[INFORMATION SHOWN — start]

(** The first shard has no table: it is logged, and the second shard is
    updated all the same. *)
Example update_activity_URLs_skips_missing_shard :
  update_activity_URLs [Sample.evil] 200 (start Sample.second_shard_only) =
  (Returns (),
   World (Db (Some [FilenameRow 1 "list1"; FilenameRow 2 "list2"])
             (Some [prefix_entry "Google" Sample.evil_prefix])
             {[ 2 := [UrlRow Sample.evil (Some 100) None None (Some 200)
                             (compute_url_hash Sample.evil)] ]})
         [NoSuchTable (T_urls 1)]
         [SelectIds; UpdateWhereUrlIn 1 C_lastReachable 1 200 [Sample.evil];
          UpdateWhereUrlIn 2 C_lastReachable 1 200 [Sample.evil]]).
Proof. vm_compute. reflexivity. Qed.

(** X11.  Both updaters are idempotent on the store: with the registry
    present (and a known vendor), a second call with the same arguments
    returns again and leaves every table as the first call left it. *)
Theorem updaters_idempotent
    (urls : list string) (updateTime : Z) (vendor : string) (col : column)
    (w : world) (reg : list filename_row) :
  tbl_urls_filenames (store w) = Some reg →
  vendorToColumn vendor = Some col →
  (∃ w1 w2,
     update_malicious_URLs urls updateTime vendor w = (Returns (), w1) ∧
     update_malicious_URLs urls updateTime vendor w1 = (Returns (), w2) ∧
     store w2 = store w1) ∧
  (∃ w1 w2,
     update_activity_URLs urls updateTime w = (Returns (), w1) ∧
     update_activity_URLs urls updateTime w1 = (Returns (), w2) ∧
     store w2 = store w1).
Proof.
  intros Hreg Hcol.
  destruct (decide (batch_fits urls)) as [Hfits|Hover].
  - split.
    + eexists _, _.
      split; [rewrite (StatusUpdater.update_malicious_URLs_fan_out _ _ _ col w reg Hreg Hcol);
              apply fan_out_run, Hfits|].
      split; [erewrite StatusUpdater.update_malicious_URLs_fan_out;
              [apply fan_out_run, Hfits|exact Hreg|exact Hcol]|].
      cbn [store log sent with_tables sends tbl_urls tbl_urls_filenames
           tbl_maliciousHashPrefixes].
      unfold with_tables. cbn. rewrite update_tables_again. reflexivity.
    + eexists _, _.
      split; [rewrite (StatusUpdater.update_activity_URLs_fan_out _ _ w reg Hreg);
              apply fan_out_run, Hfits|].
      split; [erewrite StatusUpdater.update_activity_URLs_fan_out;
              [apply fan_out_run, Hfits|exact Hreg]|].
      cbn [store log sent with_tables sends tbl_urls tbl_urls_filenames
           tbl_maliciousHashPrefixes].
      unfold with_tables. cbn. rewrite update_tables_again. reflexivity.
  - split.
    + eexists _, _.
      split; [rewrite (StatusUpdater.update_malicious_URLs_fan_out _ _ _ col w reg Hreg Hcol);
              apply fan_out_refused, Hover|].
      split; [erewrite StatusUpdater.update_malicious_URLs_fan_out;
              [apply fan_out_refused, Hover|exact Hreg|exact Hcol]|].
      reflexivity.
    + eexists _, _.
      split; [rewrite (StatusUpdater.update_activity_URLs_fan_out _ _ w reg Hreg);
              apply fan_out_refused, Hover|].
      split; [erewrite StatusUpdater.update_activity_URLs_fan_out;
              [apply fan_out_refused, Hover|exact Hreg]|].
      reflexivity.
Qed.

Lemma updaters_idempotent_witness :
  (tbl_urls_filenames (store (start Sample.two_shards))
     = Some [FilenameRow 1 "list1"; FilenameRow 2 "list2"] ∧
   vendorToColumn "Google" = Some C_lastGoogleMalicious) ∧
  (∃ w1 w2,
     update_malicious_URLs [Sample.evil] 200 "Google" (start Sample.two_shards)
       = (Returns (), w1) ∧
     update_malicious_URLs [Sample.evil] 200 "Google" w1 = (Returns (), w2) ∧
     store w2 = store w1) ∧
  (∃ w1 w2,
     update_activity_URLs [Sample.evil] 200 (start Sample.two_shards) = (Returns (), w1) ∧
     update_activity_URLs [Sample.evil] 200 w1 = (Returns (), w2) ∧
     store w2 = store w1).
Proof.
  assert (H1 : tbl_urls_filenames (store (start Sample.two_shards))
               = Some [FilenameRow 1 "list1"; FilenameRow 2 "list2"]) by reflexivity.
  assert (H2 : vendorToColumn "Google" = Some C_lastGoogleMalicious) by reflexivity.
  split; [split; assumption|].
  apply (updaters_idempotent [Sample.evil] 200 "Google" C_lastGoogleMalicious
           (start Sample.two_shards)
           [FilenameRow 1 "list1"; FilenameRow 2 "list2"] H1 H2).
Defined.



End Updates.

(** ** The prefix index and the matcher, further *)

Module Matching.

(** X12.  On a database without the prefix index table,
    [add_maliciousHashPrefixes] does not raise: the failed [DELETE] is
    logged, the call returns, and no prefix was stored. *)
Theorem add_maliciousHashPrefixes_without_index_writes_nothing
    (hash_prefixes : list bytes) (V : string) (w : world) :
  tbl_maliciousHashPrefixes (store w) = None →
  ∃ w', add_maliciousHashPrefixes hash_prefixes V w = (Returns (), w') ∧
        store w' = store w ∧
        log w' = log w ++ [NoSuchTable T_maliciousHashPrefixes] ∧
        sent_since w w' = [DeletePrefixesWhereVendor V].
Proof.
  intros H. eexists. split; [apply PrefixIndex.add_maliciousHashPrefixes_no_table, H|].
  split; [reflexivity|]. split; [reflexivity|apply sent_since_app].
Qed.

Lemma add_maliciousHashPrefixes_without_index_writes_nothing_witness :
  tbl_maliciousHashPrefixes (store (start Sample.no_index)) = None ∧
  ∃ w', add_maliciousHashPrefixes [Sample.evil_prefix] "Google" (start Sample.no_index)
          = (Returns (), w') ∧
        store w' = store (start Sample.no_index) ∧
        log w' = log (start Sample.no_index) ++ [NoSuchTable T_maliciousHashPrefixes] ∧
        sent_since (start Sample.no_index) w' = [DeletePrefixesWhereVendor "Google"].
Proof.
  assert (H1 : tbl_maliciousHashPrefixes (store (start Sample.no_index)) = None)
    by reflexivity.
  split; [exact H1|].
  apply (add_maliciousHashPrefixes_without_index_writes_nothing
           [Sample.evil_prefix] "Google" (start Sample.no_index) H1).
Defined.

(** X13.  [add_maliciousHashPrefixes] keeps the index well formed: if every
    entry's [prefixSize] was its prefix's byte length before, it is so
    afterwards.  With an empty collection it removes every entry of the
    vendor, whose set of distinct prefix sizes is then empty. *)
Theorem add_maliciousHashPrefixes_keeps_sizes_exact
    (hash_prefixes : list bytes) (V : string) (w : world) (rows : list prefix_row) :
  tbl_maliciousHashPrefixes (store w) = Some rows →
  prefix_sizes_exact rows →
  ∃ w' rows',
    add_maliciousHashPrefixes hash_prefixes V w = (Returns (), w') ∧
    tbl_maliciousHashPrefixes (store w') = Some rows' ∧
    prefix_sizes_exact rows' ∧
    (hash_prefixes = [] →
       filter (λ p, vendor p = V) rows' = [] ∧ distinct_prefixSizes V rows' = []).
Proof.
  intros Hrows Hexact. eexists _, _.
  split; [apply (PrefixIndex.add_maliciousHashPrefixes_run _ _ _ rows Hrows)|].
  split; [reflexivity|].
  split; [apply PrefixIndex.replace_prefixes_sizes_exact, Hexact|].
  intros ->. unfold distinct_prefixSizes.
  rewrite PrefixIndex.replace_prefixes_vendor. split; reflexivity.
Qed.

Lemma add_maliciousHashPrefixes_keeps_sizes_exact_witness :
  (tbl_maliciousHashPrefixes (store (start Sample.one_shard_listed))
     = Some [prefix_entry "Google" Sample.evil_prefix] ∧
   prefix_sizes_exact [prefix_entry "Google" Sample.evil_prefix]) ∧
  ∃ w' rows',
    add_maliciousHashPrefixes [] "Google" (start Sample.one_shard_listed)
      = (Returns (), w') ∧
    tbl_maliciousHashPrefixes (store w') = Some rows' ∧
    prefix_sizes_exact rows' ∧
    filter (λ p, vendor p = "Google") rows' = [] ∧
    distinct_prefixSizes "Google" rows' = [].
Proof.
  assert (H1 : tbl_maliciousHashPrefixes (store (start Sample.one_shard_listed))
               = Some [prefix_entry "Google" Sample.evil_prefix]) by reflexivity.
  assert (H2 : prefix_sizes_exact [prefix_entry "Google" Sample.evil_prefix])
    by (constructor; [reflexivity|constructor]).
  split; [split; assumption|].
  destruct (add_maliciousHashPrefixes_keeps_sizes_exact [] "Google"
              (start Sample.one_shard_listed)
              [prefix_entry "Google" Sample.evil_prefix] H1 H2)
    as [w' [rows' [Hrun [Hrows [Hexact Hempty]]]]].
  destruct (Hempty eq_refl) as [Hnone Hsizes].
  exists w', rows'. repeat split; assumption.
Defined.

Section Scan.

Variable v : string.

(** A query of the matcher changes nothing but the list of statements
    sent, and if it fails it fails with an [apsw.Error]. *)
Lemma extend_with_join_shape (i n : Z) (acc : list string) (w : world) :
  ∃ acc' o w',
    extend_with (execute_select_url_join i n v) acc w = (acc', o, w') ∧
    store w' = store w ∧ log w' = log w ∧
    (o = Returns () ∨ ∃ e, o = Raises (Error e)).
Proof.
  unfold extend_with, execute_select_url_join. unfold_M. cbn [store log sent].
  destruct (tbl_urls (store w) !! i) as [rows|];
    destruct (tbl_maliciousHashPrefixes (store w)) as [prefixes|];
    eexists _, _, _; (split; [reflexivity|]); cbn; eauto.
Qed.

Lemma scan_sizes_shape (i : Z) (sizes : list Z) :
  ∀ (acc : list string) (w : world),
    ∃ acc' o w',
      scan_sizes v sizes i acc w = (acc', o, w') ∧
      store w' = store w ∧ log w' = log w ∧
      (o = Returns () ∨ ∃ e, o = Raises (Error e)).
Proof.
  unfold scan_sizes. induction sizes as [|n sizes IH]; intros acc w.
  - eexists _, _, _. split; [reflexivity|]. auto.
  - cbn [for_growing].
    destruct (extend_with_join_shape i n acc w) as [acc1 [o1 [w1 [-> [Hs [Hl Ho]]]]]].
    destruct Ho as [->|[e ->]].
    + destruct (IH acc1 w1) as [acc2 [o2 [w2 [-> [Hs2 [Hl2 Ho2]]]]]].
      eexists _, _, _. split; [reflexivity|].
      split; [congruence|]. split; [congruence|exact Ho2].
    + eexists _, _, _. split; [reflexivity|]. eauto.
Qed.

Lemma scan_tables_shape (sizes : list Z) (tables : list Z) :
  ∀ (acc : list string) (w : world),
    ∃ acc' o w',
      scan_tables v sizes tables acc w = (acc', o, w') ∧
      store w' = store w ∧ log w' = log w ∧
      (o = Returns () ∨ ∃ e, o = Raises (Error e)).
Proof.
  unfold scan_tables. induction tables as [|i tables IH]; intros acc w.
  - eexists _, _, _. split; [reflexivity|]. auto.
  - cbn [for_growing].
    destruct (scan_sizes_shape i sizes acc w) as [acc1 [o1 [w1 [-> [Hs [Hl Ho]]]]]].
    destruct Ho as [->|[e ->]].
    + destruct (IH acc1 w1) as [acc2 [o2 [w2 [-> [Hs2 [Hl2 Ho2]]]]]].
      eexists _, _, _. split; [reflexivity|].
      split; [congruence|]. split; [congruence|exact Ho2].
    + eexists _, _, _. split; [reflexivity|]. eauto.
Qed.

(** Without a prefix size no shard is queried. *)
Lemma scan_tables_no_sizes (tables : list Z) :
  ∀ (acc : list string) (w : world),
    scan_tables v [] tables acc w = (acc, Returns (), w).
Proof.
  unfold scan_tables, scan_sizes.
  induction tables as [|i tables IH]; intros acc w; [reflexivity|].
  cbn [for_growing]. apply IH.
Qed.

(** The matcher's way through its first two statements. *)
Lemma identify_no_index (w : world) :
  tbl_maliciousHashPrefixes (store w) = None →
  identify_suspected_urls v w =
  (Raises UnboundLocalError,
   World (store w) (log w ++ [NoSuchTable T_maliciousHashPrefixes])
         (sent w ++ [SelectDistinctPrefixSize v])).
Proof.
  intros H. unfold identify_suspected_urls, identify_suspected_urls_try,
    execute_select_distinct_prefixSize.
  unfold_M. cbn [store log sent]. rewrite H. reflexivity.
Qed.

[INFORMATION SHOWN — finish]

● ABOUT THIS TASK:
A word-for-word copy of the lines above from the one with "split; [reflexivity|]. split;" through the one with "tbl_maliciousHashPrefixes (store w) = Some", inclusive, is the only output wanted.

● EXERCISE RESPONSE:
  split; [reflexivity|]. split; [reflexivity|apply sent_since_app].
Qed.

Lemma add_maliciousHashPrefixes_without_index_writes_nothing_witness :
  tbl_maliciousHashPrefixes (store (start Sample.no_index)) = None ∧
  ∃ w', add_maliciousHashPrefixes [Sample.evil_prefix] "Google" (start Sample.no_index)
          = (Returns (), w') ∧
        store w' = store (start Sample.no_index) ∧
        log w' = log (start Sample.no_index) ++ [NoSuchTable T_maliciousHashPrefixes] ∧
        sent_since (start Sample.no_index) w' = [DeletePrefixesWhereVendor "Google"].
Proof.
  assert (H1 : tbl_maliciousHashPrefixes (store (start Sample.no_index)) = None)
    by reflexivity.
  split; [exact H1|].
  apply (add_maliciousHashPrefixes_without_index_writes_nothing
           [Sample.evil_prefix] "Google" (start Sample.no_index) H1).
Defined.

(** X13.  [add_maliciousHashPrefixes] keeps the index well formed: if every
    entry's [prefixSize] was its prefix's byte length before, it is so
    afterwards.  With an empty collection it removes every entry of the
    vendor, whose set of distinct prefix sizes is then empty. *)
Theorem add_maliciousHashPrefixes_keeps_sizes_exact
    (hash_prefixes : list bytes) (V : string) (w : world) (rows : list prefix_row) :
  tbl_maliciousHashPrefixes (store w) = Some rows →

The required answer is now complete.